A Sensiei tentou também alternativas longe do Havaí. Adquiriu megainstalações de estufas no Canadá, totalizando um investimento de aproximadamente US$ 200 milhões. Segundo o WSJ, apenas 5% de sua capacidade produtiva é utilizada atualmente.

Assim, a Sensei colheu várias safras de fracassos e o sonho de mais de uma década é hoje um pesadelo permanente.

Estufa para a produção de tomates-cereja em Lanai

Nos últimos anos, Ellison vem tentando corrigir a rota da Sensei. Mudou o comando da companhia, trazendo para a direção do projeto Dave Douglas, um experiente executivo da área de tecnologia sediado em Boston.

Hoje, a produção da Sensei está disponível em alguns poucos mercados e restaurantes locais da ilha.

Segundo o site local Beat of The Hawai, é “a alface mais cara do Havaí”, vendida a cerca de US$ 24 uma porção de uma libra (ou 0,45 quilo).

O WSJ aponta que a Sensei tem um terço do mercado de de alface baby e tomate cereja do Havaí, com quase um terço do mercado.E sua operação em Ontário deu à empresa canais de distribuição para redes de supermercados na Costa Leste dos EUA e Canadá. Muito pouco perto do sonho original.
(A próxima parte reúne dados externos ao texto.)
Lemma tracy_finit_spec_witness :
  exists a', tracy_finit (Some 7%nat) example_app = Ret tt a' /\
    a' = with_handles (delete 7%nat (handles example_app)) (sent_to example_handle MsgTerminate example_app) /\
    (tracy_finit (Some 7%nat) a' = Undef /\
     (forall s, tracy_register (Some 7%nat) s a' = Undef) /\
     (forall s, tracy_tracepoint_enabled (Some 7%nat) s a' = Undef) /\
     (forall s d len now, 0 < len <= MAX_SUBMIT_LEN ->
        tracy_submit (Some 7%nat) (Some s) (Some d) len now a' = Undef)) /\
    (tracy_finit None example_app = Undef /\ tracy_tracepoint_enabled None (Some []) example_app = Undef /\
     tracy_tracepoint_enabled (Some 7%nat) None example_app = Undef /\
     tracy_register (Some 7%nat) None example_app = Undef).
Proof. apply tracy_finit_spec. reflexivity. Defined.

(** 300 bytes of output. *)
Lemma tracy_submit_printf_spec_witness :
  tracy_submit_printf (Some 7%nat) (Some (lit "cpu")) (Some (lit "%s"))
    (Some (replicate 300 Byte.x61)) (replicate 256 Byte.x00) 0 example_app = Undef.
Proof.
  apply (tracy_submit_printf_spec 7 example_handle example_app (lit "cpu") (lit "%s") (replicate 300 Byte.x61)
    (replicate 256 Byte.x00) 0); try reflexivity. discriminate.
Defined.

Lemma tracy_init_spec_witness :
  exists p t cfg announce a',
    tracy_init (Some (lit "radio")) (Some (lit "app")) 500 10000 None (Some (lit "225.0.0.1:64042")) 0 example_app =
      Ret (Some p) a' /\
    handles example_app !! p = None /\ handles a' = <[p := t]> (handles example_app) /\ tracepoints t = ∅ /\
    flag a' (client_connected t) = false /\ app_chans a' !! send_to_tracer_thread t = Some channel_new /\
    spawned a' = [] ++ [mkSpawn cfg (client_connected t) (send_to_tracer_thread t) announce] /\
    send_interval cfg = 500 * 1000000 /\ Types.announce_interval cfg = 10000 * 1000000 /\
    (announce = true <-> 0 < 10000 /\ is_Some (@None (list u8)) /\
       exists s x, Some (lit "225.0.0.1:64042") = Some s /\ socket_addr_from_str (to_string_lossy s) = Some x) /\
    (forall w, heap w = app_heap a' -> chans w = app_chans a' ->
       start_ok cfg (client_connected t) (send_to_tracer_thread t) announce w).
Proof.
  apply (tracy_init_spec (Some (lit "radio")) (Some (lit "app")) 500 10000 None (Some (lit "225.0.0.1:64042")) 0
    example_app); lia.
Defined.
(* ===== verification/Progress.v ===== *)
(** When the tracer thread panics: in an environment that behaves, only on
    data that was submitted too late, or on an event of a connection that is no
    longer there. *)

From S2P Require Import Prelude Monad Platform Types Worlds Strings Context Io Wire Tcp Beacon App Handlers Invariant Control Flush Delivery Receive Requests Thread AppSpec System Spec Refine SystemRefine.

Section Progress.
Context {P : Platform} {TL : TimerLaws P} {HL : HashLaws P} {CL : ChannelLaws P}.

(** Nothing is on its way to a client that does not exist. *)
Definition calm (w : World) : Prop :=
  connection (ctx w) = None -> buffer (ctx w) ++ payloads (queued w) = [].

Definition ready (w : World) : Prop := (exists f, implements_at [] w f) /\ calm w.

Lemma calm_frame w w' :
  connection (ctx w') = connection (ctx w) -> buffer (ctx w') ++ payloads (queued w') = buffer (ctx w) ++ payloads (queued w) ->
  calm w -> calm w'.
Proof. unfold calm. by intros -> ->. Qed.

Lemma calm_connected w sid : connection (ctx w) = Some sid -> calm w.
Proof. unfold calm. by intros ->. Qed.

Lemma ready_from w f : implements_from_at [] f w -> calm w -> ready w.
Proof. intros (Hi & Hp & f' & _ & Ha) Hc. split; [|done]. by exists f'. Qed.

(** ** Flushing *)

Lemma flush_run_polite w :
  Inv w -> polite w -> (connection (ctx w) = None -> buffer (ctx w) = []) ->
  exists w', send_trace_data w = Ret tt w' /\ ctx w' = with_buffer [] (ctx w) /\ chans w' = chans w.
Proof.
  intros Hi Hp Hb. destruct (connection (ctx w)) as [sid|] eqn:Hc.
  - destruct (inv_sock _ Hi sid Hc) as [s Hs].
    destruct (flush_run w sid s Hc Hs) as (tx' & _ & Hrun); [|apply Hi|by eexists].
    pose proof (pl_tx _ Hp sid) as H. unfold sock in H. by rewrite Hs in H.
  - specialize (Hb eq_refl). exists w. rewrite send_empty by done. split_and!; try done.
    destruct (ctx w). simpl in *. by rewrite Hb.
Qed.

(** ** The channel *)

Lemma channel_handler_body_np ret w :
  ready w ->
  np (channel_handler_body ret) (fun r w' => match r with inl _ => ready w' | inr st => True end) w.
Proof.
  intros [[f Himp] Hcalm]. unfold channel_handler_body. apply np_bind.
  pose proof (try_recv_run w) as Hrecv. destruct (queued w) as [|m q] eqn:Hq.
  { by eapply np_ret. }
  destruct Hrecv as (w1 & Hrecv & Hq1 & _). eapply np_ret; [exact Hrecv|].
  destruct (received_sim [] _ _ _ _ _ Himp Hq Hrecv Hq1) as (Hi1 & Hp1 & _ & Hctx & _).
  unfold calm in Hcalm. rewrite Hq in Hcalm. destruct m as [e|t|].
  - destruct (connection (ctx w)) as [sid|] eqn:Hc.
    2: { specialize (Hcalm eq_refl). by apply app_nil in Hcalm as [_ ?]. }
    apply np_bind. assert (connection (ctx w1) = Some sid) as Hc1 by by rewrite Hctx.
    eapply np_mono.
    + apply (np_and _ (fun _ w' => connection (ctx w') = Some sid) (fun _ w' => implements_from_at [] f w')).
      * pose proof (append_sim [] _ _ _ _ _ Himp Hq Hrecv Hq1) as H2.
        unfold channel_data_handler, in_ctx, gets, modify, np, mbind, M_bind.
        set (w2 := upd_ctx (append e) w1) in *. destruct (QUEUE_TOTAL_SIZE <? _).
        -- destruct (timer_op_sim [] _ w2 f stop_queue_timers stop_queue_safe H2) as (Hi3 & Hp3 & _).
           destruct (stop_queue_timers (ctx w2)) as (t & q' & u & E & _).
           assert (connection (ctx (upd_ctx check_stop_queue_timer w2)) = Some sid) as Hc3.
           { change (connection (check_stop_queue_timer (ctx w2)) = Some sid). by rewrite E. }
           destruct (flush_run_polite _ Hi3 Hp3) as (w' & -> & Hctx' & _); [congruence|]. by rewrite Hctx'.
        -- destruct (start_queue_timers (ctx w2)) as (t & q' & u & E & _).
           change (connection (check_start_queue_timer (ctx w2)) = Some sid). by rewrite E.
      * intros [] w'. apply (data_handler_sim [] _ _ _ _ _ _ Himp Hq Hrecv Hq1).
    + intros [] w' [Hc' Hf]. apply (ready_from w' f Hf). by apply (calm_connected _ sid).
  - apply np_bind. eapply np_ret; [reflexivity|]. apply (ready_from _ f).
    + by apply (insert_sim [] t w w1 q).
    + intros Hnone. simpl in Hnone. rewrite Hctx in Hnone. specialize (Hcalm Hnone).
      assert (queued (upd_ctx (insert_tracepoint t) w1) = q) as -> by (rewrite <-Hq1; by apply queued_frame).
      simpl. by rewrite Hctx.
  - apply np_bind. eapply np_ret; [reflexivity|]. apply np_bind. case_bool_decide as Hc.
    + destruct (flush_run_polite w1 Hi1 Hp1) as (w' & Hrun & _); [intros Hn; by rewrite Hn in Hc; destruct Hc|].
      by eapply np_ret.
    + by eapply np_ret.
Qed.

(** ** The timers *)

Lemma announce_returns w : Inv w -> exists w', announce_tracer w = Ret tt w'.
Proof.
  intros Hi. destruct (inv_port _ Hi) as [port Hport]. pose proof (inv_udp _ Hi) as Hudp.
  unfold announce_tracer, format_json, log_call, in_ctx, modify, gets, mbind, M_bind, mret, M_ret.
  cbv beta. rewrite Hport. cbn [unwrap]. destruct (udp_sock (ctx w)) as [s|]; [|by eexists].
  destruct Hudp as [a ->]; [by eexists|]. by eexists.
Qed.

Lemma timer_handler_body_np u w :
  ready w -> np (timer_handler_body u) (fun _ w' => ready w') w.
Proof.
  intros [[f Himp] Hcalm].
  enough (np (timer_handler_body u) (fun _ w' => calm w') w) as H.
  { eapply np_mono; [apply (np_and _ _ (fun _ w' => implements_from_at [] f w') _ H)|].
    - intros r w'. apply (timer_handler_body_sim [] u w r w' f). by apply implements_from_refl.
    - intros r w' [Hc Hf]. by apply (ready_from w' f). }
  unfold timer_handler_body. apply np_bind.
  destruct (poll_timer_run w) as (t & s & Hpoll & Hrecv). eapply np_ret; [exact Hrecv|].
  destruct s as [s|]; [|by eapply np_ret; [reflexivity|]].
  pose proof Himp as (Hi & Hp & _).
  destruct (timer_ok_fire_ident _ _ _ (inv_timer _ Hi) Hpoll) as [-> | ->]; cbn [Z.eqb].
  - change (QUEUE_TIMEOUT_IDENT =? QUEUE_TIMEOUT_IDENT) with true. cbv iota. apply np_bind, np_bind.
    eapply np_ret; [reflexivity|]. destruct (queue_fired_sim [] w t f Himp Hpoll) as (Hi2 & Hp2 & _).
    destruct (flush_run_polite _ Hi2 Hp2) as (w' & Hrun & Hctx & Hch).
    { intros Hn. specialize (Hcalm Hn). by apply app_nil in Hcalm as [? _]. }
    eapply np_ret; [exact Hrun|]. eapply np_ret; [reflexivity|]. unfold calm. rewrite Hctx. intros Hn.
    assert (queued w' = queued w) as -> by by apply queued_frame; [rewrite Hctx|].
    specialize (Hcalm Hn). by apply app_nil in Hcalm as [_ ->].
  - change (UDP_TIMEOUT_IDENT =? QUEUE_TIMEOUT_IDENT) with false.
    change (UDP_TIMEOUT_IDENT =? UDP_TIMEOUT_IDENT) with true. cbv iota. apply np_bind, np_bind.
    eapply np_ret; [reflexivity|]. set (w2 := upd_ctx (with_udp_timeout None) _).
    assert (exists w', announce_tracer w2 = Ret tt w') as [w' Hrun].
    { destruct (announce_returns w Hi) as [w' H].
      unfold announce_tracer, format_json, log_call, in_ctx, modify, gets, mbind, M_bind, mret, M_ret in *. simpl in *.
      destruct (local_port (listener (ctx w))) as [port|]; [|done].
      destruct (udp_sock (ctx w)); [|by eexists]. simpl in *. destruct (announce_addr (app_cfg (ctx w))); [by eexists|done]. }
    apply np_bind. eapply np_ret; [exact Hrun|]. eapply np_ret; [reflexivity|].
    eapply np_ret; [reflexivity|].
    apply announce_invisible in Hrun as (g & l & Hg & ->). set (w3 := upd_ctx check_start_udp_timer _).
    destruct (start_udp_timers (g (ctx w2))) as (t' & q' & u' & E & _).
    assert (ctx w3 = with_timers t' q' u' (g (ctx w2))) as Hctx by exact E.
    destruct (Hg (ctx w2)) as (Hr & _ & _ & Hc & Hb).
    assert (queued w3 = queued w) as Hq by by apply queued_frame; [rewrite Hctx|].
    eapply calm_frame; [rewrite Hctx; exact Hc| |exact Hcalm]. rewrite Hctx, Hq.
    change (buffer (g (ctx w2)) ++ payloads (queued w) = buffer (ctx w) ++ payloads (queued w)). by rewrite Hb.
Qed.

(** ** Clients *)

Lemma establish_returns w : polite w -> exists w', establish_connection w = Ret tt w'.
Proof.
  intros Hp. pose proof (pl_oracle _ Hp) as Ho.
  unfold establish_connection, accept, try_clone_unwrap, succeeds, log_call, atomic_store, in_ctx, modify, gets,
    mbind, M_bind, mret, M_ret.
  destruct (backlog w) as [|[k|s] r]; [by eexists..|]. cbn. rewrite Ho. cbn. rewrite Ho. by eexists.
Qed.

Lemma receive_body_returns reader w f :
  implements_at (br_buf reader) w f -> connection (ctx w) = Some (br_sock reader) -> returns (receive_body reader) w.
Proof.
  intros (Hi & Hp & Ha) Hc. set (sid := br_sock reader) in *. destruct (inv_sock _ Hi sid Hc) as [s Hs].
  destruct (waiting_inv _ _ _ (ab_inbox _ _ _ Ha sid Hc)) as (rs & k & rest & i & Hv & Hrs & _).
  destruct rs as [|r rs].
  - unfold returns.
    rewrite (receive_body_end reader w s [] k rest Hs Hv) by (simpl; lia). unfold mbind, M_bind.
    case_bool_decide; [by do 2 eexists|].
    destruct (close_run (set_rx (br_sock reader) rest w) sid Hc) as (w2 & -> & _). by do 2 eexists.
  - apply Forall_cons in Hrs as [Hr _]. assert (up sid w) as Hup.
    { split; [done|]. exists s. split; [done|]. pose proof (pl_tx _ Hp sid) as H. unfold sock in H. by rewrite Hs in H. }
    destruct (request_step sid r reader w (encode_requests rs) k rest Hup eq_refl Hr Hv) as (br' & w1 & Hstep & _).
    by do 2 eexists.
Qed.

Lemma receive_returns w sid f :
  implements_at [] w f -> connection (ctx w) = Some sid -> exists w', receive w = Ret tt w'.
Proof.
  intros (Hi & Hp & Ha) Hc. destruct (inv_sock _ Hi sid Hc) as [s Hs].
  assert (sock sid w = s) as Hsock by (unfold sock; by rewrite Hs).
  destruct (waiting_inv _ _ _ (ab_inbox _ _ _ Ha sid Hc)) as (rs & k & rest & i & Hv & Hrs & _).
  rewrite buf_view_nil, Hsock in Hv.
  assert (healthy (tx s)) as Hh by (rewrite <-Hsock; apply Hp).
  destruct (receive_end_run w sid s rs [] k rest Hc Hs Hh (pl_oracle _ Hp)) as (w1 & Hex & Hrun).
  { by rewrite app_nil_r. } { simpl. lia. } { done. }
  rewrite Hrun. case_bool_decide; [by eexists|].
  destruct (executed_set_rx _ _ rest _ _ Hex) as (_ & _ & _ & _ & _ & Hc1 & _).
  destruct (close_run _ sid Hc1) as (w2 & Hclose & _). unfold mbind, M_bind. rewrite Hclose. by eexists.
Qed.

(** ** One event *)

Lemma event_np w token f :
  implements_at [] w f -> calm w -> (token = CON_DATA -> is_Some (connection (ctx w))) ->
  np (event_handler [token]) (fun _ _ => True) w.
Proof.
  intros Himp Hcalm Htok. pose proof Himp as (Hi & Hp & _).
  assert (ready w) as Hready by (split; [by exists f|done]).
  unfold event_handler. cbn [event_handler_from].
  destruct (Z.eqb_spec token CHAN) as [_|_].
  { apply np_bind. apply (np_mono _ (fun _ _ => True)); [|by intros [] w' _].
    apply (np_loop (fun _ => ready) (fun _ _ => True)); [|done]. intros ret w1 Hw1.
    eapply np_mono; [by apply channel_handler_body_np|]. by intros [] w' ?. }
  destruct (Z.eqb_spec token TIMER) as [_|_].
  { apply np_bind. apply (np_mono _ (fun _ _ => True)); [|by intros [] w' _].
    apply (np_loop (fun _ => ready) (fun _ _ => True)); [|done]. intros u w1 Hw1.
    eapply np_mono; [by apply timer_handler_body_np|]. by intros [] w' ?. }
  destruct (Z.eqb_spec token CON_NEW) as [_|_].
  { apply np_bind. eapply np_ret; [reflexivity|]. apply np_bind. case_bool_decide; [|by eapply np_ret].
    apply np_bind. destruct (establish_returns w Hp) as [w' Hrun]. eapply np_ret; [exact Hrun|].
    eapply np_ret; [reflexivity|]. by eapply np_ret. }
  destruct (Z.eqb_spec token CON_DATA) as [Hd|_]; [|by eapply np_ret].
  destruct (Htok Hd) as [sid Hc]. destruct (receive_returns w sid f Himp Hc) as [w' Hrun].
  apply np_bind. eapply np_ret; [exact Hrun|]. by eapply np_ret.
Qed.

(** One step of the thread. *)
Lemma advance_np k w f :
  implements_at (ahead k) w f -> calm w ->
  (forall reader, k = InReceive reader -> connection (ctx w) = Some (br_sock reader)) ->
  np (advance k) (fun _ _ => True) w.
Proof.
  intros Himp Hcalm Hreader. destruct k as [|ret| |reader|]; try by eapply np_ret.
  - apply np_bind. eapply np_mono; [apply channel_handler_body_np; by split; [exists f|]|]. by intros [] w' ?.
  - apply np_bind. eapply np_mono; [apply timer_handler_body_np; by split; [exists f|]|]. by intros [] w' ?.
  - destruct (receive_body_returns reader w f Himp (Hreader _ eq_refl)) as (r & w' & Hrun).
    apply np_bind. eapply np_ret; [exact Hrun|]. by eapply np_ret.
Qed.

(** C4: The panics of the tracer thread, in an environment that behaves: every
    step and every event is handled without one, except on a thread that has no
    client, and there only when the event belongs to a connection that is no
    longer there, or when submitted data is left in the buffer or in the
    channel. *)
Theorem panics_only_late p s s' :
  begun p s -> rtc (polite_step p) s s' -> stat s' = Running ->
  let w := thread s' in
  (connection (ctx w) = None -> buffer (ctx w) = [] /\ payloads (queued w) = []) ->
  returns (advance (pc s')) w /\
  (pc s' = Idle -> forall token, (token = CON_DATA -> is_Some (connection (ctx w))) ->
     returns (event_handler [token]) w).
Proof.
  intros Hs Hsteps Hst w Hleft. destruct (begun_reaches p s s' Hs Hsteps Hst) as (f & _ & Href).
  assert (calm w) as Hcalm by (intros Hn; by destruct (Hleft Hn) as [-> ->]).
  assert (SysInv p s') as HI.
  { destruct Hs as [Hs _]. apply (reachable_invariant p s); [by apply started_invariant|by apply polite_steps]. }
  destruct (si_running p s' HI Hst) as (Hi & _).
  assert (implements_at (ahead (pc s')) w f) as Himp by (by split; [|split; apply Href]). split.
  - eapply np_returns; [|apply advance_safe; [done|by apply HI]].
    apply (advance_np _ _ f Himp Hcalm). intros br. apply (rf_reader _ _ Href).
  - intros Hidle token Htok. rewrite Hidle in Himp. eapply np_returns; [|by apply event_handler_safe].
    by apply (event_np w token f).
Qed.
End Progress.

(** The client of the instance has gone. *)
Lemma panics_only_late_witness :
  returns (advance (pc boot_visited)) (thread boot_visited) /\
  (pc boot_visited = Idle -> forall token, (token = CON_DATA -> is_Some (connection (ctx (thread boot_visited)))) ->
     returns (event_handler [token]) (thread boot_visited)).
Proof. apply (panics_only_late boot_p boot boot_visited boot_begun visit_steps visit_running). by vm_compute. Defined.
O foco atual da empresa parece mais voltado ao desenvolvimento de softwares para agricultura indoor do que para a criação de um modelo capaz de refundar a produção agrícola, como Ellison ambicionava no princípio.

A intenção agora é criar um pacote de software e hardware que outras empresas possam licenciar – esse sim um negócio que Ellison conhece.

Ao WSJ, o diretor de marketing da Sensei, Jonathan Lee, disse que a empresa planeja compartilhar detalhes de sua tecnologia publicamente em cerca de 18 meses. O cronograma para entrega de um protótipo foi estendido até meados de 2026.

“A visão era tão grande. E então ela foi lentamente sendo reduzida à medida que enfrentávamos as realidades da implementação em Lanai”, disse En Young , ex-gerente geral da operação na ilha.